The beginning of the BI journey
With the software sorted, Genea needed to find a partner to help with deployment. "When it came time for the BI solution we actively sought out Professional Advantage. I had worked with them before and felt they were genuinely interested in partnering with us. They seemed very diligent and we liked the company's way of doing business," he explains.
Although Taylor had identified numerous BI opportunities within Genea, he decided to start with the biggest and most pressing need - providing lab staff with analyses of the patient management system. The project involved Professional Advantage building a data warehouse using the Microsoft BI suite of tools, before overlaying QlikView to access and read data. "The main benefit of this approach was that we could provide access to a broader user base," Taylor says. "It allowed the labs to more easily generate data sets, to put data into Excel and conduct analyses in a more familiar environment."
The project soon improved the information available to lab staff. At the highest level QlikView is used to identify patient demographics. On an individual basis, when patients go into IVF treatment, the software enables staff to access cycle related information such as embryo quality scoring details, a scheduler that tracks the order of events, and even to view notes from any area of the organisation.
Taylor says, "It was a very easy implementation. It all went very smoothly. The most time-consuming component of the project was developing the necessary queries for the data warehouse and this was an aspect completely unrelated to QlikView."
Taylor believes an important factor in the ensuing user enthusiasm for QlikView was the fact that the project was conducted quickly and relatively quietly. "We deliberately kept it quiet from internal users. The idea was to under promise and over deliver, so that popularity would grow organically and that's exactly what happened. Once we'd built the solution for the labs, as word of mouth spread, more people began to want access to the same capabilities," he says.

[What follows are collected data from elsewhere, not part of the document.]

(* ===== verification/Snapshot.v ===== *)
(** The snapshot reader as the portfolio handlers see it (src/snapshot/opener.go):
    one method per query, [snapshot.ErrNotFound] translated for the methods the
    adapter overrides. *)
From S2P Require Import Prelude GoStrings GoTime Types.
From S2P Require Import SnapDb SnapReturns Holdings Impact.
From S2P Require Import Web.

(** What the methods of [portfolio.SnapshotReader] return. *)
Inductive reading :=
  | RSummary (r : PortfolioSummary)
  | RDrawdowns (r : list Drawdown)
  | RStatistics (r : list PortfolioStatistic)
  | RTrailingReturns (r : list TrailingReturnRow)
  | RCurrentHoldings (r : HoldingsResponse)
  | RHoldingsAsOf (r : HoldingsAsOfResponse)
  | RHoldingsHistory (r : list HoldingsHistoryEntry)
  | RHoldingsImpact (r : option HoldingsImpactResponse)
  | RPerformance (r : PortfolioPerformance)
  | RTransactions (r : list Transaction)
  | RMetrics (r : PortfolioMetrics)
  | RPrediction (r : PredictionResponse).

Definition ErrSnapshotNotFound : goerror :=
  sentinel_err portfolio_ErrSnapshotNotFound "snapshot: not found".

(** The overridden methods of [readerAdapter]. *)
Definition overridden {A} (m : rd A) : rd A := λ s,
  match m s with
  | (s', Err e) => (s', Err (if errors_is e snapshot_ErrNotFound then ErrSnapshotNotFound else e))
  | r => r
  end.
Definition as_reading {A} (f : A → reading) (m : rd A) : rd reading := a ← m; mret (f a).

Section adapter.
Context `{Driver, MapRange} (format_g : float64 → string).

Definition readerAdapter (q : snapshot_query) (db : snapdb) : rd reading :=
  match q with
  | QSummary => as_reading RSummary (Summary db)
  | QDrawdowns => as_reading RDrawdowns (Drawdowns db)
  | QStatistics => as_reading RStatistics (Statistics db)
  | QTrailingReturns => as_reading RTrailingReturns (TrailingReturns db)
  | QCurrentHoldings => as_reading RCurrentHoldings (CurrentHoldings db)
  | QHoldingsAsOf date => as_reading RHoldingsAsOf (overridden (HoldingsAsOf db date))
  | QHoldingsHistory from to => as_reading RHoldingsHistory (HoldingsHistory db from to)
  | QHoldingsImpact slug topN => as_reading RHoldingsImpact (overridden (HoldingsImpact format_g db slug topN))
  | QPerformance slug from to => as_reading RPerformance (Performance db slug from to)
  | QTransactions from to types => as_reading RTransactions (Transactions db from to types)
  | QMetrics windows metrics => as_reading RMetrics (Metrics db windows metrics)
  | QPrediction => as_reading RPrediction (overridden (Prediction db))
  end.

(** [Opener], over a server whose files and whose queries' faults are [open_file],
    [script] and [set_script]. *)
Context {W : Type} (open_file : string → W → result snapdb) (script : W → list fault)
  (set_script : list fault → W → W).

#[export] Instance Opener : Snapshots W reading := {
  reader := snapdb;
  sn_Open path w := (w, open_file path w);
  sn_Read q db w := let '(s, r) := readerAdapter q db (script w) in (set_script s w, r);
  sn_Close db w := (w, None);
}.
End adapter.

Development in less than a day
Over the next few months QlikView was used to develop a series of management dashboards that have now replaced the company's previous spreadsheet-based reports. The dashboards draw data from a variety of internal and external reports, including published Medicare reports, to provide company and competitive information. The finance team has also replaced its weekly and monthly spreadsheet reports with QlikView, using the software to view and compare budget, actual and forecast data, as well as key performance indicators relating to cash flow, debtors, trends and results.
Taylor is now working on a human resources dashboard and a procurement model that will be available to the finance team within the next month or two. "One bonus of QlikView is how quickly we can produce solutions. Two or three months ago the CIO came to me wanting a dashboard for the IT service desk. I was able to knock something up in less than a day and it's been running ever since. I didn't realise how good QlikView was for rapid deployment," Taylor admits.
Ultimately, Taylor anticipates that around 50 staff will become regular users of QlikView. "Previously the people using our patient management system had no ability to analyse system information. With QlikView, they can. It's not so much giving us information that we didn't have before, but it's giving non-technical users the ability to access the information more easily. After nearly six months of BI development in 2011, we formally ended the QlikView project in December 2011 but have taken the position that this will be an ongoing, evolving storage point of reports or solutions. It's become an operational, ongoing product for us now," Taylor concludes.